When you reach the line containing "Definition BRC20_OP_MINT : string" in the records below, start copying exactly, and stop once you have copied the line containing "Definition BRC20_HISTORY_MODULE_TYPE_N_INSCRIBE_MODULE : Z".
● ● ● ● ●
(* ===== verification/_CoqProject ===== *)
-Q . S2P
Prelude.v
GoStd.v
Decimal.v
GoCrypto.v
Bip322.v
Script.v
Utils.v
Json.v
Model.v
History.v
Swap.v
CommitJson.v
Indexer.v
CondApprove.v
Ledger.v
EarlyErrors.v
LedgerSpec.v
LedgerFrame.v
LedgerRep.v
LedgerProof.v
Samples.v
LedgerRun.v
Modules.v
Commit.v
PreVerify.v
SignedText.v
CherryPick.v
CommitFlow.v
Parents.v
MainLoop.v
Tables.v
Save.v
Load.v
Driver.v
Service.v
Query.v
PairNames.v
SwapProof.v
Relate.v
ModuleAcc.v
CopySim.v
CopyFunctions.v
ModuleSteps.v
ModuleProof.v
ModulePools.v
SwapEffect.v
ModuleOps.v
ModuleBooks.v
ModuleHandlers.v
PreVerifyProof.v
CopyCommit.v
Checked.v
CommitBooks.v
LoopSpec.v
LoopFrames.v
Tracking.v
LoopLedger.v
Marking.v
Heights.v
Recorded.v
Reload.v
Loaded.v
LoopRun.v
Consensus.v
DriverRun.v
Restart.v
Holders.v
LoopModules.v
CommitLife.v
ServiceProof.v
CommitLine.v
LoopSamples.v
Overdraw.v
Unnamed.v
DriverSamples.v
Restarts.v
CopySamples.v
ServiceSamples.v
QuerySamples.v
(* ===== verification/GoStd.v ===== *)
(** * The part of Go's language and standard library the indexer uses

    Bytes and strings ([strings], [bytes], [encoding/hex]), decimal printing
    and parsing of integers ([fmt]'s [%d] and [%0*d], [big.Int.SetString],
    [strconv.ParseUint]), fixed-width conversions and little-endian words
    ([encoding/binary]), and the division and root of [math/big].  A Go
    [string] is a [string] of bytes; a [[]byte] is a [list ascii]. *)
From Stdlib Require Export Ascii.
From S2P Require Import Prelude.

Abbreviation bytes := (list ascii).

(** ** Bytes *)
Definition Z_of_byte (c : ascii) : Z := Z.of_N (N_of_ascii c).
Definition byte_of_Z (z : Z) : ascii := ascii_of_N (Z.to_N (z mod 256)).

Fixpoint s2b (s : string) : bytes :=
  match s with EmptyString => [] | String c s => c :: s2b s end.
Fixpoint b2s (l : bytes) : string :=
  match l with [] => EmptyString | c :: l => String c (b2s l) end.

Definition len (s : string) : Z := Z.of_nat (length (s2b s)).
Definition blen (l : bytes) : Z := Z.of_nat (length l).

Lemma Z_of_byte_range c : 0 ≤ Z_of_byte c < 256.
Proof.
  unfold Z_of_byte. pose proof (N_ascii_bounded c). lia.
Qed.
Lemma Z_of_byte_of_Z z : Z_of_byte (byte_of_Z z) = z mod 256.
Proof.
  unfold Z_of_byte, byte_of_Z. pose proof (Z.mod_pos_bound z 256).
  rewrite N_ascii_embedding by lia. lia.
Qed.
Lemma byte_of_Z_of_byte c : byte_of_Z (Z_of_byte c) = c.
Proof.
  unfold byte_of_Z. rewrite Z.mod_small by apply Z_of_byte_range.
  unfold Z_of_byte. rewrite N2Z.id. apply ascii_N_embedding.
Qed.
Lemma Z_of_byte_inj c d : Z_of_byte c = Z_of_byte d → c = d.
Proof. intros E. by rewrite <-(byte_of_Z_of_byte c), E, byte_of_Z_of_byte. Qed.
● ● ● ● ●
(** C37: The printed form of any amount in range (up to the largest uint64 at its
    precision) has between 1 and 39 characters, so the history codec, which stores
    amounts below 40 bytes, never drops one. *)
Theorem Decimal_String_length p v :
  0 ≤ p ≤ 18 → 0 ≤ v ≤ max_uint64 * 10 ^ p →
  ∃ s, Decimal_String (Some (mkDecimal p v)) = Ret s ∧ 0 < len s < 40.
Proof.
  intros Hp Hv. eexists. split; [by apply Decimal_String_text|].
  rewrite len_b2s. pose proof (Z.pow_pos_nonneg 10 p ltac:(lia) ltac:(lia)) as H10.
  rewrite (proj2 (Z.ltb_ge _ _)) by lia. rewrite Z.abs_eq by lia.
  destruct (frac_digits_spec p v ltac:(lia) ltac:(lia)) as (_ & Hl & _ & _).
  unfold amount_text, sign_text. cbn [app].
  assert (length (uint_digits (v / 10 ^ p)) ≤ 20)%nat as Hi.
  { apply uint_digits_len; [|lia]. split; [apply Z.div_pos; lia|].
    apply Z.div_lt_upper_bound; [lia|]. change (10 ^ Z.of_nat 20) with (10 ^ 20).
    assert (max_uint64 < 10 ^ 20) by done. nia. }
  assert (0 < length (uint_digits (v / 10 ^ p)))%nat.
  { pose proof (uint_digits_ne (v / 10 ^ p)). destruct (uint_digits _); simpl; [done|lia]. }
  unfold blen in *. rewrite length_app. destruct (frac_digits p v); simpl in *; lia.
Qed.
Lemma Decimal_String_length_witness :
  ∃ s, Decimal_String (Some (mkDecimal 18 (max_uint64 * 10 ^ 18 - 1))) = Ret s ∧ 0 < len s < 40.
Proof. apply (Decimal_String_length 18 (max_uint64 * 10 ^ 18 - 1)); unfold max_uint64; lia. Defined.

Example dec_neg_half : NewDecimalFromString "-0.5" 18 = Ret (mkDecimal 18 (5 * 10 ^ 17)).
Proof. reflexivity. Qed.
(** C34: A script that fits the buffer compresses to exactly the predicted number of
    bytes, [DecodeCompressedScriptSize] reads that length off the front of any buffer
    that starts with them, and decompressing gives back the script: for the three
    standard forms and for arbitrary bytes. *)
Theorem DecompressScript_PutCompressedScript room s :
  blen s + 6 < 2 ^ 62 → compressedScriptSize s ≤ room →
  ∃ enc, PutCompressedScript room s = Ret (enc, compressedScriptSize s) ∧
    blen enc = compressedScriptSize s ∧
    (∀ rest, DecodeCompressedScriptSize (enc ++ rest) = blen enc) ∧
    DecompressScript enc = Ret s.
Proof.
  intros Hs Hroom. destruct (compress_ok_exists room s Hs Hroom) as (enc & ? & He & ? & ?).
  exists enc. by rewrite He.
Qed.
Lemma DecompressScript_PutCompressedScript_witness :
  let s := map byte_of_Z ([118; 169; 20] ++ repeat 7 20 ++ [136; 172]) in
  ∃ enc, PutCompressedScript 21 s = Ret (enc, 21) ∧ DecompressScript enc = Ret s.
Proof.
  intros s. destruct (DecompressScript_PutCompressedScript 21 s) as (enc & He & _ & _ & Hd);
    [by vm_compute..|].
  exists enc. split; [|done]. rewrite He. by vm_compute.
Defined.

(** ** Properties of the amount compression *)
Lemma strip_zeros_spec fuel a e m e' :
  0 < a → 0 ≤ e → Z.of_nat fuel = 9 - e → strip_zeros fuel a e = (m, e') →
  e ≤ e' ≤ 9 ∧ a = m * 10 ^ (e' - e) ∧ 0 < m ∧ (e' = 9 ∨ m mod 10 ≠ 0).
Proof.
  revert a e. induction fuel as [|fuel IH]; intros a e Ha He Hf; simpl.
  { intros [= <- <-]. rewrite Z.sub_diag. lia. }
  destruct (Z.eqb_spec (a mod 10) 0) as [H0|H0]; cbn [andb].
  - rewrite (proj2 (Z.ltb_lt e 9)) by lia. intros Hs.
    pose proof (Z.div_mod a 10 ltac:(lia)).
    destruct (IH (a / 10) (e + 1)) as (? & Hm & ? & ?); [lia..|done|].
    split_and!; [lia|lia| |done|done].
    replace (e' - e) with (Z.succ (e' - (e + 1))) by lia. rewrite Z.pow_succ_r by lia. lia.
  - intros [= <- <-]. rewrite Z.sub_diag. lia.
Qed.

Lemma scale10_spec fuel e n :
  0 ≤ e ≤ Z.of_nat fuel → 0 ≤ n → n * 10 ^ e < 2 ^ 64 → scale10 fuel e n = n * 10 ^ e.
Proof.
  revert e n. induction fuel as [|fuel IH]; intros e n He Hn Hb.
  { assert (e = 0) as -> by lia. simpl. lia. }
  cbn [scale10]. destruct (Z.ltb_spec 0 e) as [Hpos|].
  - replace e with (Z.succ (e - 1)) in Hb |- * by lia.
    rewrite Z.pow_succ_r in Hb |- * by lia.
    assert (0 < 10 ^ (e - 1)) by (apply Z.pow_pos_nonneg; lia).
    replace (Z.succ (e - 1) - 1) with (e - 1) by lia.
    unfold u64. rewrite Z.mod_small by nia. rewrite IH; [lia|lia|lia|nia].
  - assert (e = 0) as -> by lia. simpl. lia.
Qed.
● ● ● ● ●
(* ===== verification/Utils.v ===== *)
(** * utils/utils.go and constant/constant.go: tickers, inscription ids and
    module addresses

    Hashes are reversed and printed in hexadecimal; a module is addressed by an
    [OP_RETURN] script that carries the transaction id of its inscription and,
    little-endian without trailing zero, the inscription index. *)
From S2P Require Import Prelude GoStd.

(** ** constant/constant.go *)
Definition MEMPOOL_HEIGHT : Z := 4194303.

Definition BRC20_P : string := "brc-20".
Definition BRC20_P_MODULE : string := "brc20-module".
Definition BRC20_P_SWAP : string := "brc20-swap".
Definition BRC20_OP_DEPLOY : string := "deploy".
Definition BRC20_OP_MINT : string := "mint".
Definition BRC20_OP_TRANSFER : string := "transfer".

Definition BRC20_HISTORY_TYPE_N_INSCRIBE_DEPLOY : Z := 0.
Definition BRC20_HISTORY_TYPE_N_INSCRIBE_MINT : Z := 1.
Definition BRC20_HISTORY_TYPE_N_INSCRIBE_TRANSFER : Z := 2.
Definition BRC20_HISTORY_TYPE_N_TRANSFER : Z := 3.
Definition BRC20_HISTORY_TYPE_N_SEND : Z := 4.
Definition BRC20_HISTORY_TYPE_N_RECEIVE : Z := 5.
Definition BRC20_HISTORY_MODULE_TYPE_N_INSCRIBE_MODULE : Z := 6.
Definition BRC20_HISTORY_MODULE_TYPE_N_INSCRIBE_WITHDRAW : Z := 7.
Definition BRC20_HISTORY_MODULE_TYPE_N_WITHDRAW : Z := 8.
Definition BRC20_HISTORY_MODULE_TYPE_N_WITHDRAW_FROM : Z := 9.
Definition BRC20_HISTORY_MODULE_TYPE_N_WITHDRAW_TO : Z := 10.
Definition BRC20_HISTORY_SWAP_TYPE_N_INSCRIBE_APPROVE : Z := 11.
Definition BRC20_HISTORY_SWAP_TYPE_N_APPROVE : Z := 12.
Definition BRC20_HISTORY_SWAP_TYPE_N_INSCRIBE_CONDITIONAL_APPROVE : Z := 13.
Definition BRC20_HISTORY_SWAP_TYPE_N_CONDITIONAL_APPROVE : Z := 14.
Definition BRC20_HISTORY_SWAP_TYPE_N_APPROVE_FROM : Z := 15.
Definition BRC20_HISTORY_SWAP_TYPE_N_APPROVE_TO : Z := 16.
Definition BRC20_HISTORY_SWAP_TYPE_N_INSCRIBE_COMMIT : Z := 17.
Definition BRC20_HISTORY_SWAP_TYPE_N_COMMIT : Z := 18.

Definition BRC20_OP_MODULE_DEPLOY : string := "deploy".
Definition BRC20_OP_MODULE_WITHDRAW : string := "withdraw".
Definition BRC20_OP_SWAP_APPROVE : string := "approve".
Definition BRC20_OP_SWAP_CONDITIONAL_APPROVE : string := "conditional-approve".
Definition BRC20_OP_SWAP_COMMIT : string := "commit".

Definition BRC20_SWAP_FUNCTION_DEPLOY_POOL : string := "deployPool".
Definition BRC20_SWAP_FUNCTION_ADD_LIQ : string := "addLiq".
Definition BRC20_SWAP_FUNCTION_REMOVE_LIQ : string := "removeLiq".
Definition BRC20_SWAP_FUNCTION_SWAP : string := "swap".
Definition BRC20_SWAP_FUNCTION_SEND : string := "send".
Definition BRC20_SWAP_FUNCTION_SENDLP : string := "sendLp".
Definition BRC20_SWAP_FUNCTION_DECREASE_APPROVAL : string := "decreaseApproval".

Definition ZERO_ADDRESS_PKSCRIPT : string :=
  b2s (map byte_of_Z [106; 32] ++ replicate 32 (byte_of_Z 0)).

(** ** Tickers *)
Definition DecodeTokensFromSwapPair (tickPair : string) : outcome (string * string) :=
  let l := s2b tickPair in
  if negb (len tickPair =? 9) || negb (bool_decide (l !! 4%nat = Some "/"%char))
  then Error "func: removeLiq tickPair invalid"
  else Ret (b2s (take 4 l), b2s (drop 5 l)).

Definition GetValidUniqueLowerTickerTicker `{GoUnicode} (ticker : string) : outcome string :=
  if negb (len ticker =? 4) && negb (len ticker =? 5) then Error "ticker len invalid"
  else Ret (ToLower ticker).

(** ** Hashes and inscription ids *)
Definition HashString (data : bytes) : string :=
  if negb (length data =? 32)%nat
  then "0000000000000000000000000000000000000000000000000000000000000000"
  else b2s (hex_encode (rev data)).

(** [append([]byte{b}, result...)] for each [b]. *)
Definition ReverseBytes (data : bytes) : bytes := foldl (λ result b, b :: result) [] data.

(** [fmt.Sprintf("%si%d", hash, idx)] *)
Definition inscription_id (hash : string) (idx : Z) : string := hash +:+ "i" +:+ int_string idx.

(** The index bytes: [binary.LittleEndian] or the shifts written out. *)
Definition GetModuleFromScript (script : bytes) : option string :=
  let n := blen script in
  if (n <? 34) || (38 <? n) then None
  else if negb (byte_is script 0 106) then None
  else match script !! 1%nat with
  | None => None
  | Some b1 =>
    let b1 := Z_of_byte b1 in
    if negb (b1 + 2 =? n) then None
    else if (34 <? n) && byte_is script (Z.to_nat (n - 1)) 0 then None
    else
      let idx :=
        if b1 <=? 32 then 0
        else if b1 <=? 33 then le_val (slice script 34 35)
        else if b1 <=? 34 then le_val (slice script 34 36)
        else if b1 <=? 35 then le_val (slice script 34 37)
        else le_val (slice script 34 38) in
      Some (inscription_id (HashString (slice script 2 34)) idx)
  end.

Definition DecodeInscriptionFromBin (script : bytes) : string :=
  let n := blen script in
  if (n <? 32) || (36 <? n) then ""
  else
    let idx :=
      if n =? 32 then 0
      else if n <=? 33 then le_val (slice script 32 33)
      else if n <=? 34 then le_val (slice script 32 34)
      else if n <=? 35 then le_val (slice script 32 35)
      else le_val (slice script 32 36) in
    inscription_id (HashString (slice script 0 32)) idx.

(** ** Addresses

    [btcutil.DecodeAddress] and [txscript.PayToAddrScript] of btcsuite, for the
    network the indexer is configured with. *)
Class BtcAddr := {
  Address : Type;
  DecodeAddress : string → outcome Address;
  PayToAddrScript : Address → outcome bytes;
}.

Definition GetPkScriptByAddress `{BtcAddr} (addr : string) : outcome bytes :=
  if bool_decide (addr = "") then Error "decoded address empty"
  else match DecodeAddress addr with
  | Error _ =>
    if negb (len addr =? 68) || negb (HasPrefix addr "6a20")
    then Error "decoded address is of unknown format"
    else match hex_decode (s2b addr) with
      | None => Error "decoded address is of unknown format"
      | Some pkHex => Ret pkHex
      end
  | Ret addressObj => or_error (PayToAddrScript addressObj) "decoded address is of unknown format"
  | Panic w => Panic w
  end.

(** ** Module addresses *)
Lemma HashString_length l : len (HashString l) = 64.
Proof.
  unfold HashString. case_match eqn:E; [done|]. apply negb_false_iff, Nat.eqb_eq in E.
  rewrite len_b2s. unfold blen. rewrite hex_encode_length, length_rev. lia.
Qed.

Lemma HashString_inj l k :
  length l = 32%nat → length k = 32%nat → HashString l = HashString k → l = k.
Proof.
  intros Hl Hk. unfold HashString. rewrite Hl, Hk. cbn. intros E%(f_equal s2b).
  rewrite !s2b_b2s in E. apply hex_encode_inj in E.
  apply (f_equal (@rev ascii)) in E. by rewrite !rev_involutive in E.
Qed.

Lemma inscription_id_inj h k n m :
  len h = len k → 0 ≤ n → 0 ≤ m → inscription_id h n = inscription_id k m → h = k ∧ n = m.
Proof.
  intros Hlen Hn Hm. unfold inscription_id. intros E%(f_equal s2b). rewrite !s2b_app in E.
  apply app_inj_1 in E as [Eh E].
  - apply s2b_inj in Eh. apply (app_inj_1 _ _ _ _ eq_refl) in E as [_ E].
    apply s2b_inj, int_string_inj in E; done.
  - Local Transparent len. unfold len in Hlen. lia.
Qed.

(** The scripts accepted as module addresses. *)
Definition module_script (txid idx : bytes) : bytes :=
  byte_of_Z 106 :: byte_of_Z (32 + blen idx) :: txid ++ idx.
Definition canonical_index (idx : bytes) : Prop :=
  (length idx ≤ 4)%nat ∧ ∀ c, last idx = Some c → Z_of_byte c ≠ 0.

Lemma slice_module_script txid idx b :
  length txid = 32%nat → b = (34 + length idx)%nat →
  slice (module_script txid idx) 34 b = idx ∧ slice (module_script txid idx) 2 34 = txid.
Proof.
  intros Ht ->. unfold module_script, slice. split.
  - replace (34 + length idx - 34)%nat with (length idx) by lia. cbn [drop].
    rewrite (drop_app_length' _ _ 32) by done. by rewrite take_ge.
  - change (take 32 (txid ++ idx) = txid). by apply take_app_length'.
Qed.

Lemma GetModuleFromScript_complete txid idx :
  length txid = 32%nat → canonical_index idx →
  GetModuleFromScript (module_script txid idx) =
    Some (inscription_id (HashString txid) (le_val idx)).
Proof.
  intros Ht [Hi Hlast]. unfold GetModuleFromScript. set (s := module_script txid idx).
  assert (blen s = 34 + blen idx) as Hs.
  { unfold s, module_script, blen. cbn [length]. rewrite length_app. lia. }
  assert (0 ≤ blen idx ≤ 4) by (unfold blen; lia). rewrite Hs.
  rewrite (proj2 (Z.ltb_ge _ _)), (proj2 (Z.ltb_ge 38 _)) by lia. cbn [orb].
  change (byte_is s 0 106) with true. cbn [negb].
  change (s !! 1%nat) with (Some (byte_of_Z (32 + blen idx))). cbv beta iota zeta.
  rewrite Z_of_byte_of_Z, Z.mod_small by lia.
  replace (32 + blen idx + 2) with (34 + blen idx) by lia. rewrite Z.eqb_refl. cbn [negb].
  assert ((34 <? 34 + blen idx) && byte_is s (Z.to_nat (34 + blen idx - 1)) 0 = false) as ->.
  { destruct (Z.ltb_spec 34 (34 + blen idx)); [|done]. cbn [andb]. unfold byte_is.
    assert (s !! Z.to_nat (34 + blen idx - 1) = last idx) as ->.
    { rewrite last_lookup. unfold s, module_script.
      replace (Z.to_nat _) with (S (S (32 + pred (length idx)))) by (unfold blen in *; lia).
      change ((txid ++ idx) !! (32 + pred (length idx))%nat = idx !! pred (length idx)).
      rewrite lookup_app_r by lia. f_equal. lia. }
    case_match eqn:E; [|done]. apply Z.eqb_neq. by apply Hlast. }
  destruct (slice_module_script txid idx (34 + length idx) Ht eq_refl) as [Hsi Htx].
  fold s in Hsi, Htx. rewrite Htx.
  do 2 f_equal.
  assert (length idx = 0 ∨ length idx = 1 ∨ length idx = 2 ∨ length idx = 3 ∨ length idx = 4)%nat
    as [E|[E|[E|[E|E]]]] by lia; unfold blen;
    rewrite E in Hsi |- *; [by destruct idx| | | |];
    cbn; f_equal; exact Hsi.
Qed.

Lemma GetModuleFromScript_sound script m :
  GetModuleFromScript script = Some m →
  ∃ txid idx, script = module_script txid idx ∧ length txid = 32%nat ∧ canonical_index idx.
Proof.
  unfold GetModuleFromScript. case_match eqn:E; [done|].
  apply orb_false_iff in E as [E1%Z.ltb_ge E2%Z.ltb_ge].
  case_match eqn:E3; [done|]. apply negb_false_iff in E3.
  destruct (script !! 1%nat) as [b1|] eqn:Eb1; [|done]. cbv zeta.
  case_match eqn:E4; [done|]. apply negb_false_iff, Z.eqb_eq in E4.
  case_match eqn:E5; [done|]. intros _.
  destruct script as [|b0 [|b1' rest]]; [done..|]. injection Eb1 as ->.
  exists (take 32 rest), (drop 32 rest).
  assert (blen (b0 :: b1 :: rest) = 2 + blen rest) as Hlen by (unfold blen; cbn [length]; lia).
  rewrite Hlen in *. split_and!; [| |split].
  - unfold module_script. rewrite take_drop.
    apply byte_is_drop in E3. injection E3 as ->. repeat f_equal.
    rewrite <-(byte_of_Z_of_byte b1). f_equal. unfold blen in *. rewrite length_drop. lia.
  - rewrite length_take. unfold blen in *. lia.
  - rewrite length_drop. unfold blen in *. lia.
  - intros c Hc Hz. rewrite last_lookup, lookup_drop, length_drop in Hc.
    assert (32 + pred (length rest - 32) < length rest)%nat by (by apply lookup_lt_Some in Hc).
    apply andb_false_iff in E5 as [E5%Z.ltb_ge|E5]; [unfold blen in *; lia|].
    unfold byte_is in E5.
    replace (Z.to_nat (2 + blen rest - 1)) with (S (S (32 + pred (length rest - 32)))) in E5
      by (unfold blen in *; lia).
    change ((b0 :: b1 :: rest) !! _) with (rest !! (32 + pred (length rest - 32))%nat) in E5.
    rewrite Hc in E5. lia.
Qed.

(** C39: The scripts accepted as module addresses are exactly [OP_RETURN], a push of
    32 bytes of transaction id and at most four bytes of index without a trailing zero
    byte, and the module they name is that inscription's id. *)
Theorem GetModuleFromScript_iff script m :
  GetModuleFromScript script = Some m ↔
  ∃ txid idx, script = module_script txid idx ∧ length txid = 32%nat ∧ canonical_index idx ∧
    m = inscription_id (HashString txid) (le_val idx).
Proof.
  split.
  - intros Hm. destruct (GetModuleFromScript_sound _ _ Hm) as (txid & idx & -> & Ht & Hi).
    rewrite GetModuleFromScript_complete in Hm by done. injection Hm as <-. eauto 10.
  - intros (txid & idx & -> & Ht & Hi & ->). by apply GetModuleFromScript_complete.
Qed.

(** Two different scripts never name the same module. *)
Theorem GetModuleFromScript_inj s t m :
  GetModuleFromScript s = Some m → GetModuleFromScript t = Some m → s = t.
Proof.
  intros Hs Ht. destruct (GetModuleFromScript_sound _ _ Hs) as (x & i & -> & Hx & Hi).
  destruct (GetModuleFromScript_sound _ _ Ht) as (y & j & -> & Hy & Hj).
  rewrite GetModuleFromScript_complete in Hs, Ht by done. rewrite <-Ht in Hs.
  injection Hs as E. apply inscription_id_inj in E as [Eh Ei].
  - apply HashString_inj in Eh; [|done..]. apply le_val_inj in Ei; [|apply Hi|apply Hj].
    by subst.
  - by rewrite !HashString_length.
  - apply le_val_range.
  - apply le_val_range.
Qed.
● ● ● ● ●
Solution to the exercise:
Definition BRC20_OP_MINT : string := "mint".
Definition BRC20_OP_TRANSFER : string := "transfer".

Definition BRC20_HISTORY_TYPE_N_INSCRIBE_DEPLOY : Z := 0.
Definition BRC20_HISTORY_TYPE_N_INSCRIBE_MINT : Z := 1.
Definition BRC20_HISTORY_TYPE_N_INSCRIBE_TRANSFER : Z := 2.
Definition BRC20_HISTORY_TYPE_N_TRANSFER : Z := 3.
Definition BRC20_HISTORY_TYPE_N_SEND : Z := 4.
Definition BRC20_HISTORY_TYPE_N_RECEIVE : Z := 5.
Definition BRC20_HISTORY_MODULE_TYPE_N_INSCRIBE_MODULE : Z := 6.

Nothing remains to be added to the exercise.